Rich and creamy, this pudding will make you wonder why you buy the processed versions from the store. There’s nothing artificial or unpronounceable here, just good old milk, eggs, sugar, and a few other real food ingredients. Whip up a batch and serve in tiny cups with Oreo cookies for dipping, or larger portions just on its own. I dare you not to lick the bowl.
2/3 cup sugar
1/4 cup cornstarch
1/4 tsp salt
1/3 cup unsweetened cocoa powder
2 1/2 cups milk (1% works well)
4 large egg yolks
2 tbsp unsalted butter, cut into pieces
1 tsp vanilla extract
In a medium sized saucepan that isn’t on the heat, whisk together the sugar, cornstarch, salt, and cocoa. Gently stir in the milk, a little bit at a time. You want to be sure to really dissolve the cornstarch well. Next, whisk in the egg yolks.

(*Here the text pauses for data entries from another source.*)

(* ===== verification/TypedPlan.v ===== *)
(** Compiled decode plans ([typed_plan.go], [typed_decode_plan.go]) and the Go values
    they describe.  A plan is a graph of nodes, by number; a value is a tree.  A
    struct is the list of its fields' values, embedded structs flattened as their
    offsets are; a slice has, beside its elements, the stale contents of its spare
    capacity, behind which fresh memory is zero. *)

From S2P Require Import Prelude Words Utf8 Scanner Lex Grammar StringRef Numbers Reader FastValid ParserString NumberEqual Digits DecoderCursor DecoderScalar OpenAddr FieldFold FieldTable.
From stdpp Require Import gmap.
Open Scope Z_scope.

(** ** Values *)

(** The keys of a Go map: strings, or integers. *)
Abbreviation map_key := (bytes + Z)%type.

(** Of a pointer, only what it points to: two pointers of one destination are taken
    to be different objects. *)
#[warnings="-register-all"] Inductive gval : Type :=
  | VBool (b : bool)
  | VString (s : bytes)
  | VInt (z : Z)
  | VUint (z : Z)
  | VStruct (slots : list gval)
  | VSlice (s : option (list gval * list gval))
  | VArray (l : list gval)
  | VPointer (p : option gval)
  | VMap (m : option (gmap map_key gval)).

(** ** Nodes *)

(** The kinds of the plans modelled: those of merge plans, without floats, byte
    slices, interfaces and custom methods. *)
Inductive typedKind : Type :=
  | typedBool
  | typedString
  | typedNumber
  | typedInt
  | typedUint
  | typedStruct
  | typedSlice
  | typedArray
  | typedPointer
  | typedMap.

#[export] Instance typedKind_eq_dec : EqDecision typedKind.
Proof. solve_decision. Defined.

Inductive typedMapKeyKind : Type := mapKeyString | mapKeyInt | mapKeyUint.

(** One embedded pointer on the way to a promoted field; [hop_zero] is what
    [reflect.New] allocates for it. *)
Record typedFieldHop : Type := mkHop { hop_slot : nat; hop_zero : gval; hop_pointee : string; hop_unexported : bool }.

(** [tn_zero] is the zero value of the type; [tn_slots] has the node of every slot
    of a struct, [None] for a slot outside the plan. *)
Record typedNode : Type := mkTyped {
  tn_kind : typedKind;
  tn_bits : Z;
  tn_elem : nat;
  tn_length : nat;
  tn_name : string;
  tn_zero : gval;
  tn_mapKeyKind : typedMapKeyKind;
  tn_keyBits : Z;
  tn_keyName : string;
  tn_slots : list (option nat);
  tn_fields : list typedField;
  tn_fieldTable : option (list Z);
  tn_fieldTableMask : Z;
  tn_fieldHops : list (list typedFieldHop)
  }.

Abbreviation plan := (list typedNode).

(** ** Types *)

Section Types.
Context `{CaseFolding} (p : plan).

#[warnings="-register-all"] Inductive has_type : nat -> gval -> Prop :=
  | HT_bool n nd b : p !! n = Some nd -> tn_kind nd = typedBool -> has_type n (VBool b)
  | HT_string n nd s : p !! n = Some nd -> tn_kind nd = typedString -> has_type n (VString s)
  | HT_number n nd s : p !! n = Some nd -> tn_kind nd = typedNumber -> has_type n (VString s)
  | HT_int n nd z : p !! n = Some nd -> tn_kind nd = typedInt -> - 2 ^ (tn_bits nd - 1) <= z < 2 ^ (tn_bits nd - 1) -> has_type n (VInt z)
  | HT_uint n nd z : p !! n = Some nd -> tn_kind nd = typedUint -> 0 <= z < 2 ^ tn_bits nd -> has_type n (VUint z)
  | HT_struct n nd slots : p !! n = Some nd -> tn_kind nd = typedStruct -> Forall2 slot_type (tn_slots nd) slots -> has_type n (VStruct slots)
  | HT_slice_nil n nd : p !! n = Some nd -> tn_kind nd = typedSlice -> has_type n (VSlice None)
  | HT_slice n nd l stale : p !! n = Some nd -> tn_kind nd = typedSlice ->
      Forall (has_type (tn_elem nd)) l -> Forall (has_type (tn_elem nd)) stale -> has_type n (VSlice (Some (l, stale)))
  | HT_array n nd l : p !! n = Some nd -> tn_kind nd = typedArray -> length l = tn_length nd ->
      Forall (has_type (tn_elem nd)) l -> has_type n (VArray l)
  | HT_pointer_nil n nd : p !! n = Some nd -> tn_kind nd = typedPointer -> has_type n (VPointer None)
  | HT_pointer n nd v : p !! n = Some nd -> tn_kind nd = typedPointer -> has_type (tn_elem nd) v -> has_type n (VPointer (Some v))
  | HT_map_nil n nd : p !! n = Some nd -> tn_kind nd = typedMap -> has_type n (VMap None)
  | HT_map n nd m : p !! n = Some nd -> tn_kind nd = typedMap ->
      (forall k v, m !! k = Some v -> key_type nd k /\ has_type (tn_elem nd) v) -> has_type n (VMap (Some m))
with slot_type : option nat -> gval -> Prop :=
  | ST_outside v : slot_type None v
  | ST_node n v : has_type n v -> slot_type (Some n) v
with key_type : typedNode -> map_key -> Prop :=
  | KT_string nd s : tn_mapKeyKind nd = mapKeyString -> key_type nd (inl s)
  | KT_int nd z : tn_mapKeyKind nd = mapKeyInt -> - 2 ^ (tn_keyBits nd - 1) <= z < 2 ^ (tn_keyBits nd - 1) -> key_type nd (inr z)
  | KT_uint nd z : tn_mapKeyKind nd = mapKeyUint -> 0 <= z < 2 ^ tn_keyBits nd -> key_type nd (inr z).

(** A field's path from the slots of its struct. *)
Inductive path_type : list (option nat) -> list typedFieldHop -> nat -> nat -> Prop :=
  | PT_slot slots slot n : slots !! slot = Some (Some n) -> path_type slots [] slot n
  | PT_hop slots hop hops slot n q pnd snd_ : slots !! hop_slot hop = Some (Some q) -> p !! q = Some pnd -> tn_kind pnd = typedPointer ->
      p !! tn_elem pnd = Some snd_ -> tn_kind snd_ = typedStruct -> has_type (tn_elem pnd) (hop_zero hop) ->
      path_type (tn_slots snd_) hops slot n -> path_type slots (hop :: hops) slot n.

(** The embedded pointers on the way to a field. *)
Definition field_hops (nd : typedNode) (f : typedField) : option (list typedFieldHop) :=
  match tf_hop f with None => Some [] | Some h => tn_fieldHops nd !! h end.

(** What the compiler makes of a Go type.  [rank] bounds the nesting by value and the
    chains of pointers below a node: a Go type has a finite size, and a pointer
    type without a value at the end of its chain cannot be decoded into. *)
Record node_ok (rank : nat -> nat) (n : nat) (nd : typedNode) : Prop := {
  no_rank : (rank n < length p)%nat;
  no_bits : tn_kind nd = typedInt \/ tn_kind nd = typedUint -> int_width (tn_bits nd);
  no_zero : has_type n (tn_zero nd);
  no_elem : tn_kind nd = typedSlice \/ tn_kind nd = typedArray \/ tn_kind nd = typedPointer \/ tn_kind nd = typedMap ->
    (tn_elem nd < length p)%nat;
  no_array : tn_kind nd = typedArray -> (rank (tn_elem nd) < rank n)%nat;
  no_chain : forall e, tn_kind nd = typedPointer -> p !! tn_elem nd = Some e -> tn_kind e = typedPointer ->
    (rank (tn_elem nd) < rank n)%nat;
  no_record : tn_kind nd = typedStruct -> record_ok (tn_fields nd);
  no_size : tn_kind nd = typedStruct -> Z.of_nat (length (tn_fields nd)) < 2 ^ 30;
  no_table : tn_kind nd = typedStruct -> build_table (tn_fields nd) = Ok (tn_fieldTable nd, tn_fieldTableMask nd);
  no_fields : forall i f, tn_kind nd = typedStruct -> tn_fields nd !! i = Some f ->
    exists hops, field_hops nd f = Some hops /\ path_type (tn_slots nd) hops (tf_slot f) (tf_node f) /\
    (hops = [] -> (rank (tf_node f) < rank n)%nat)
  }.

Definition plan_ok : Prop := exists rank, forall n nd, p !! n = Some nd -> node_ok rank n nd.
End Types.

Get a sieve and put it over a medium-sized bowl by the stove, and set aside.
Put the pan on medium heat and stand there, stirring constantly. You can’t leave the pot-and honestly, it’s going to feel like it’s taking forever. If you have an older child that may want to help, here’s your chance to get them involved!
Whisk, whisk, whisk until the mixture transforms from runny to thick. This happens quite quickly so don’t be alarmed—when the pudding finally has a big bubble blurp up from being good and hot, turn the heat off and cook, whisking, for 1 more minute.
Take the pudding off the heat and pour into the sieve, gently pushing the mixture through. Don’t skip this step because it will catch any little bits of cooked egg and keep your pudding nice and smooth.
Stir in the butter and vanilla until the butter melts into the mixture and all is well combined. Cover with cling film, making sure that it’s directly against the surface of the pudding. Before you serve it, give the pudding a good whisk and the spoon into 4 small bowls or ramekins.